I’m working currently for a client, building a portal which will serve tens of thousands of users. In order to deliver reasonable functionality, we have to integrate to about a half-dozen other critical systems. Email servers (two different types/styles). Calendars (three different sources of calendar information). ERP systems containing customised enterprise information, HR and payroll, content management, identity management, and a couple of specialised web apps. This is supposedly held together with a single-sign-on system. The Portal, SSO, and ERP system all come from the one vendor, I won’t say which one, but it’s a big, major vendor. One Throat To Choke, they say. Well I call bulldust.

The thing is, the only throat’s that’s got any damage on it is the poor client’s, who has managed to have it’s own throat cut wide open and lies bleeding money on the pavement.

The really big gotcha, the huge hole in the way things get pitched to clients from vendors with the “we’ll take the blame” line, is the downright lies that get told to the client about the ease of integration. The portal technology we have, simply cannot propagate identity information across to the ERP’s web services (it’s even more fundamental than that, really). The whole part of this shooting match all comes from the same vendor – portal, ERP and authentication mechanisms. There is a slide in existence in a powerpoint that I’ve seen which claims this integration is trivial. I’ve seen a document from the vendor that claims this is possible, and gives a detailed procedure. But when you try it, it doesn’t work.

Worse, after you struggle with this integration for several days, and log a support call to the vendor (who by now, having banked the cheque, has disappeared from the site completely). Well, that’s a whole new kettle of fish trying to tell each and every newly minted support technician who deal with your support requests just what is meant by WSRP (you can substitute your own appropriate acronym which is central to your particular technology if you like), or even, the logical sequence of what you’re trying to do, which things are of significance, the repeated asking for the same basic irrelevant information over and over, the failure to understand what the question is, ad nauseum.

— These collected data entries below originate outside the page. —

(** * airlab-dash: the AirLab MQTT collector ([airlab_collector.py])

    A shallow embedding of the collector's normalization, validation,
    storage-retry and single-shot collection code, and the properties of
    its specification checked against it.

    Conventions of the embedding.
    - A Python [str] is a [string]; each character stands for the code
      point of the same number (code points below 256).  [lower], [strip]
      and [isspace] follow Python's tables on that range.
    - A Python [float] is a primitive binary64 [float]; conversions from
      integers and decimal literals round to nearest-even through
      [SpecFloat], as CPython's do.
    - A [dict[str, float]] is a [gmap string float].
    - Exceptions are values of [exn]; a call that may raise returns a
      [result]. *)

From Stdlib Require Import ZArith NArith Ascii String List Bool Lia Floats.
From stdpp Require Import gmap strings.

Local Open Scope string_scope.
Local Open Scope list_scope.

(** ** Python's string methods used by the collector *)

Module PyStr.

(** [str.isspace] on one character. *)
Definition isspace (c : ascii) : bool :=
  let n := N_of_ascii c in
  ((9 <=? n) && (n <=? 13) || (28 <=? n) && (n <=? 32)
   || (n =? 133) || (n =? 160))%N.

(** [str.lower] on one character: A-Z, and the upper-case letters of
    the Latin-1 supplement (all of 192-222 except the multiplication
    sign 215). *)
Definition lower_char (c : ascii) : ascii :=
  let n := N_of_ascii c in
  if ((65 <=? n) && (n <=? 90)
      || (192 <=? n) && (n <=? 222) && negb (n =? 215))%N
  then ascii_of_N (n + 32) else c.

Fixpoint lower (s : string) : string :=
  match s with
  | EmptyString => EmptyString
  | String c s' => String (lower_char c) (lower s')
  end.

(** [s.lstrip(chars)], [s.rstrip(chars)], [s.strip(chars)] with the
    character set given as a predicate. *)
Fixpoint lstrip_by (p : ascii -> bool) (s : string) : string :=
  match s with
  | EmptyString => EmptyString
  | String c s' => if p c then lstrip_by p s' else s
  end.

Fixpoint rstrip_by (p : ascii -> bool) (s : string) : string :=
  match s with
  | EmptyString => EmptyString
  | String c s' =>
      match rstrip_by p s' with
      | EmptyString => if p c then EmptyString else String c EmptyString
      | r => String c r
      end
  end.

Definition strip_by (p : ascii -> bool) (s : string) : string :=
  rstrip_by p (lstrip_by p s).

(** [s.strip()] *)
Definition strip (s : string) : string := strip_by isspace s.
(** X20.  [loadTmdbLocalization] requests the metadata first and, only when
    metadata came, the translations and then the alternative titles.
    Without metadata it returns [null], or throws, after that one request;
    what it returns after the three requests is the record of the six
    properties. *)
Theorem loadTmdbLocalization_requests (apiKey type tmdbId : Val) (id : string)
  (t t' : Trace) (r : Completion Val) :
  truthy apiKey = true -> truthy type = true -> truthy tmdbId = true ->
  ToString tmdbId = Normal id ->
  loadTmdbLocalization apiKey type tmdbId t = (r, t') ->
  (requests t' = requests t ++ [metadataRequest apiKey type id VUndefined]
   /\ (r = Normal VNull \/ exists e, r = Throw e))
  \/ (requests t' =
      requests t ++ [metadataRequest apiKey type id VUndefined;
                     translationsRequest apiKey type id;
                     alternativeTitlesRequest apiKey type id]
      /\ ((exists e, r = Throw e)
          \/ exists fields,
               r = Normal (VObj fields)
               /\ map fst fields =
                  ["originalLanguage"; "defaultTitle"; "releaseDate"; "originalTitle";
                   "originCountries"; "localizedTitles"])).
Proof.
  intros Ha Hty Htm Hid. unfold loadTmdbLocalization, bindIO at 1.
  destruct (fetchTmdbMetadata apiKey type tmdbId VUndefined t) as [[metadata | e] tm]
    eqn:Hm.
  2: { intros [= <- <-]. left.
       split; [exact (fetchTmdbMetadata_requests _ _ _ _ _ Ha Hty Htm Hid _ _ _ Hm) |].
       right. now exists e. }
  pose proof (fetchTmdbMetadata_requests _ _ _ _ _ Ha Hty Htm Hid _ _ _ Hm) as Hreq1.
  unfold falsy. destruct (truthy metadata) eqn:Hmd; cbn [negb].
  2: { intros [= <- <-]. left. split; [exact Hreq1 | now left]. }
  unfold bindIO at 1.
  destruct (fetchTmdbTranslations_run apiKey type tmdbId id tm Ha Hty Htm Hid)
    as [translations [Htr _]].
  assert (Htr' : exists t2,
    fetchTmdbTranslations apiKey type tmdbId tm = (Normal (VArr translations), t2)
    /\ requests t2 = requests tm ++ [translationsRequest apiKey type id]).
  { destruct Htr as [Htr | [-> Htr]]; rewrite Htr; eexists; (split; [reflexivity |]);
      rewrite requests_app; reflexivity. }
  destruct Htr' as [t2 [-> Hreq2]].
  unfold bindIO at 1.
  destruct (fetchTmdbAlternativeTitles apiKey type tmdbId t2) as [[alts | e] t3] eqn:Halt.
  all: pose proof (fetchTmdbAlternativeTitles_issues _ _ _ _ Ha Hty Htm Hid _ _ _ Halt)
         as Hreq3.
  all: assert (Hall : requests t3 =
         requests t ++ [metadataRequest apiKey type id VUndefined;
                        translationsRequest apiKey type id;
                        alternativeTitlesRequest apiKey type id])
         by (rewrite Hreq3, Hreq2, Hreq1, <- !app_assoc; reflexivity).
  2: { intros [= <- <-]. right. split; [exact Hall |]. left. now exists e. }
  assert (Hn : nullish metadata = false) by now destruct metadata.
  unfold bindIO, lift. rewrite !(get_present _ _ Hn).
  destruct (buildLocalizedTitles _ _ _) as [localized | e].
  2: { intros [= <- <-]. right. split; [exact Hall |]. left. now exists e. }
  destruct (call_toLowerCase _) as [lowered | e].
  2: { intros [= <- <-]. right. split; [exact Hall |]. left. now exists e. }
  unfold ret. intros [= <- <-]. right. split; [exact Hall |]. right.
  eexists. split; reflexivity.
Qed.

(** *** What a resolution looks like *)


Lemma yields_ret {A} (a : A) (P : A -> Prop) : P a -> yields (ret a) P.
Proof. intros Ha t a' t' [= <- <-]. exact Ha. Qed.

Lemma yields_lift {A} (c : Completion A) (P : A -> Prop) :
  (forall a, c = Normal a -> P a) -> yields (lift c) P.
Proof. intros Hc t a t' [= H <-]. now apply Hc. Qed.

Lemma yields_bind {A B} (m : IO A) (k : A -> IO B) (Q : A -> Prop) (P : B -> Prop) :
  yields m Q -> (forall a, Q a -> yields (k a) P) -> yields (bindIO m k) P.
Proof.
  intros Hm Hk t b t'. unfold bindIO.
  destruct (m t) as [[a | e] t1] eqn:Hmt; [| discriminate].
  apply Hk. now apply Hm in Hmt.
Qed.

Lemma yields_any {A} (m : IO A) : yields m (fun _ => True).
Proof. now intros t a t' _. Qed.

Lemma yields_try_catch {A} (body : IO A) (handler : Val -> IO A) (P : A -> Prop) :
  yields body P -> (forall e, yields (handler e) P) -> yields (try_catch body handler) P.
Proof.
  intros Hb Hh t a t'. unfold try_catch.
  destruct (body t) as [[a' | e] t1] eqn:Hbt.
  - intros [= <- <-]. now apply Hb in Hbt.
  - apply Hh.
Qed.

Lemma yields_if {A} (b : bool) (m1 m2 : IO A) (P : A -> Prop) :
  yields m1 P -> yields m2 P -> yields (if b then m1 else m2) P.
Proof. now destruct b. Qed.

Lemma missOrWarn_null (message : string) (error : Val) :
  yields (missOrWarn message error) (fun v => v = VNull).
Proof.
  unfold missOrWarn. apply yields_bind with (Q := fun _ => True); [apply yields_any |].
  intros quiet _. apply yields_if; [now apply yields_ret |].
  apply yields_bind with (Q := fun _ => True); [apply yields_any |].
  intros _ _. now apply yields_ret.
Qed.

Lemma firstWithId_found (candidateLists : list Val) (v : Val) :
  firstWithId candidateLists = Normal v -> v = VNull \/ foundBy "mediaType" v.
Proof.
  induction candidateLists as [| list rest IH]; cbn [firstWithId].
  - intros [= <-]. now left.
  - destruct (elements list) as [| first others]; [exact IH |].
    destruct (falsy first); [exact IH |].
    destruct (get first "id") as [id | e]; cbn [bind]; [| discriminate].
    destruct (falsy id); [exact IH |].
    destruct (ToString id) as [tmdbId | e]; cbn [bind]; [| discriminate].
    destruct (displayTitle first) as [title | e]; cbn [bind]; [| discriminate].
    destruct (displayDate first) as [releaseDate | e]; cbn [bind]; [| discriminate].
    destruct (get first "media_type") as [media | e]; cbn [bind]; [| discriminate].
    intros [= <-]. right. unfold foundBy. eauto.
Qed.

Lemma findTmdbIdByImdb_found (apiKey imdbId type : Val) :
  yields (findTmdbIdByImdb apiKey imdbId type)
    (fun v => v = VNull \/ foundBy "mediaType" v).
Proof.
  unfold findTmdbIdByImdb. apply yields_if; [apply yields_ret; now left |].
  apply yields_bind with (Q := fun _ => True); [apply yields_any | intros id _].
  apply yields_bind with (Q := fun _ => True); [apply yields_any | intros encoded _].
  apply yields_try_catch.
  - repeat (apply yields_bind with (Q := fun _ => True); [apply yields_any | intros ? _]).
    apply yields_lift. intros v. apply firstWithId_found.
  - intros error t v t' H. left. exact (missOrWarn_null _ _ _ _ _ H).
Qed.

Lemma searchTmdbByTitle_found (apiKey type title year language : Val) :
  yields (searchTmdbByTitle apiKey type title year language)
    (fun v => v = VNull \/ foundBy "language" v).
Proof.
  unfold searchTmdbByTitle. apply yields_if; [apply yields_ret; now left |].
  apply yields_try_catch.
  - repeat (apply yields_bind with (Q := fun _ => True); [apply yields_any | intros ? _]).
    apply yields_if; [apply yields_ret; now left |].
    repeat (apply yields_bind with (Q := fun _ => True); [apply yields_any | intros ? _]).
    apply yields_ret. right. unfold foundBy. eauto.
  - intros error t v t' H. left. exact (missOrWarn_null _ _ _ _ _ H).
Qed.

Lemma tagged_resolution (extra : string) (found : Val) (via : string) :
  foundBy extra found -> truthy (get_opt found "tmdbId") = true ->
  (extra = "mediaType" /\ via = "imdb")
  \/ (extra = "language"
      /\ (via = "title" \/ exists language, via = String.append "title:" language)) ->
  resolution (tagged found (VStr via)).
Proof.
  intros [id [title [releaseDate [more ->]]]] Hid Hvia.
  exists id, title, releaseDate, (extra, more), via.
  split; [| split; [| exact Hvia]].
  - destruct Hvia as [[-> _] | [-> _]]; reflexivity.
  - intros ->. discriminate Hid.
Qed.

Lemma searchEach_resolution (apiKey type title year : Val) (candidates : list Val) :
  yields (searchEach apiKey type title year candidates)
    (fun v => v = VNull \/ resolution v).
Proof.
  induction candidates as [| c rest IH]; cbn [searchEach].
  - apply yields_ret. now left.
  - apply yields_bind with (Q := fun v => v = VNull \/ foundBy "language" v);
      [apply searchTmdbByTitle_found |].
    intros found Hfound.
    destruct (truthy (get_opt found "tmdbId")) eqn:Hid; [| exact IH].
    destruct Hfound as [-> | Hfound]; [discriminate |].
    destruct (truthy c).
    + apply yields_bind with
        (Q := fun via => exists language, via = VStr (String.append "title:" language)).
      * apply yields_lift. intros via.
        destruct (ToString c) as [s | e]; cbn [bind]; [| discriminate].
        intros [= <-]. now exists s.
      * intros via [language ->]. apply yields_ret. right.
        apply (tagged_resolution "language"); auto.
        right. split; [reflexivity |]. right. now exists language.
    + apply yields_bind with (Q := fun via => via = VStr "title").
      * apply yields_lift. now intros via [= <-].
      * intros via ->. apply yields_ret. right.
        apply (tagged_resolution "language"); auto.
Qed.

Lemma resolveTmdbId_yields (apiKey type imdbId title year languageCandidates : Val) :
  yields (resolveTmdbId apiKey type imdbId title year languageCandidates)
    (fun v => v = VNull \/ resolution v).
Proof.
  unfold resolveTmdbId.
  assert (Htitle : forall nt cs,
    yields (resolveByTitle apiKey nt title year cs) (fun v => v = VNull \/ resolution v)).
  { intros nt cs. unfold resolveByTitle.
    apply yields_if; [apply searchEach_resolution | apply yields_ret; now left]. }
  apply yields_if; [apply yields_ret; now left |].
  apply yields_if; [| apply Htitle].
  apply yields_bind with (Q := fun v => v = VNull \/ foundBy "mediaType" v);
    [apply findTmdbIdByImdb_found |].
  intros found Hfound.
  destruct (truthy (get_opt found "tmdbId")) eqn:Hid; [| apply Htitle].
  destruct Hfound as [-> | Hfound]; [discriminate |].
  apply yields_ret. right. apply (tagged_resolution "mediaType"); auto.
Qed.

(** X21.  What [resolveTmdbId] returns is [null] or a match whose [tmdbId]
    is a string that is not empty, tagged with the way it was found:
    ['imdb'] for a match of the lookup, ['title'] or ['title:<language>']
    for a match of the search. *)
Theorem resolveTmdbId_resolution
  (apiKey type imdbId title year languageCandidates : Val) (t t' : Trace) (v : Val) :
  resolveTmdbId apiKey type imdbId title year languageCandidates t = (Normal v, t') ->
  v = VNull \/ resolution v.
Proof. apply resolveTmdbId_yields. Qed.

(** *** The entries of the localized titles *)


Lemma lookup_In {A} (k : string) (v : A) (fs : list (string * A)) :
  lookup k fs = Some v -> In (k, v) fs.
Proof.
  induction fs as [| [k' v'] fs IH]; simpl; [discriminate |].
  destruct (String.eqb_spec k' k) as [-> | Hne].
  - intros [= ->]. now left.
  - intros H. right. now apply IH.
Qed.

Lemma set_Forall {A} (P : string * A -> Prop) (k : string) (v : A)
  (fs : list (string * A)) :
  (forall k', P (k', v)) -> Forall P fs -> Forall P (set k v fs).
Proof.
  intros Hv. induction 1 as [| [k' v'] fs Hx Hfs IH]; simpl.
  - constructor; [apply Hv | constructor].
  - destruct (k' =? k); constructor; auto.
Qed.

Lemma allCandidates_lookup (Q : Val -> Prop) (candidateMap : CandidateMap)
  (token : string) :
  allCandidates Q candidateMap -> Forall Q (candidatesOf token candidateMap).
Proof.
  intros Hall. unfold candidatesOf.
  destruct (lookup token candidateMap) as [cs |] eqn:Hcs; [| constructor].
  unfold allCandidates in Hall. rewrite Forall_forall in Hall.
  exact (Hall _ (lookup_In _ _ _ Hcs)).
Qed.

Lemma pushCandidate_all (Q : Val -> Prop) (candidate : Val) (candidateMap : CandidateMap)
  (token : string) :
  Q candidate ->
  allCandidates Q candidateMap /\ lookup "" candidateMap = None ->
  allCandidates Q (pushCandidate candidate candidateMap token)
  /\ lookup "" (pushCandidate candidate candidateMap token) = None.
Proof.
  intros Hc [Hall Hempty]. unfold pushCandidate.
  destruct (String.eqb_spec token "") as [-> | Hne]; [now split |].
  set (cm := if has token candidateMap then candidateMap else set token [] candidateMap).
  assert (Hcm : allCandidates Q cm /\ lookup "" cm = None).
  { unfold cm. destruct (has token candidateMap); [now split |]. split.
    - apply set_Forall; [intros k'; constructor | exact Hall].
    - rewrite lookup_set_other by (intros H; now apply Hne). exact Hempty. }
  destruct Hcm as [Hall' Hempty']. split.
  - apply set_Forall; [| exact Hall']. intros k'. cbn [snd]. apply Forall_app.
    split; [now apply allCandidates_lookup | now repeat constructor].
  - rewrite lookup_set_other by (intros H; now apply Hne). exact Hempty'.
Qed.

Oh, then and only then do the special “support notes” come out, the ones which which warn against the particular configuration of products that the client has been sold, when the sales slides, and available documentation, and the sales pitch, told exactly the opposite as to what you get after you actually try it and experience the massive whoosh of fail that gushes out the products concerned. I’m just lucky that mostly, it’s not me who is having to deal with this particular problem. I grieve for my colleague though. We’ve lost days and days on what is a completely critical integration. Sold on a lie by people who don’t even know what it is they are selling. Where’s the blame, where’s the throat being choked? The vendor won’t take reponsibility for their own damn product suite’s lack of interoperability!

Just the other day on a different and unrelated support call for a different problem I had to explain how to read a stack-trace, twice, to the support personel involved. Although we cleared the support problem ourselves, that is we found a tedious work-around that at least got us back on the path of writing code, we want an explanation as to what the product is actually doing, so we’ve left the job open. But in that case, the support feedback has been dead a week with no follow up on the matter with the job still critical, unresolved and outstanding, as far as the vendor should be concerned (because we told them so).  Hello? <cue cavenous reverb effect>. <tumbleweeds>.

The hilarious thing is, the funky little systems the client has already installed, with competent programmers in the client’s own employ looking after the other end, look like a joy to integrate against: trivial, almost. Developer on site.

I can’t believe in this day and age these big vendors sell anything to anyone. Hasn’t everyone been burnt like this one too many times? I’ve dealt with other similar big vendors in the past. They are all the same basically. Snake oil salemen selling an oily tar-pit of overcomplexification as if it were the acqua vitae.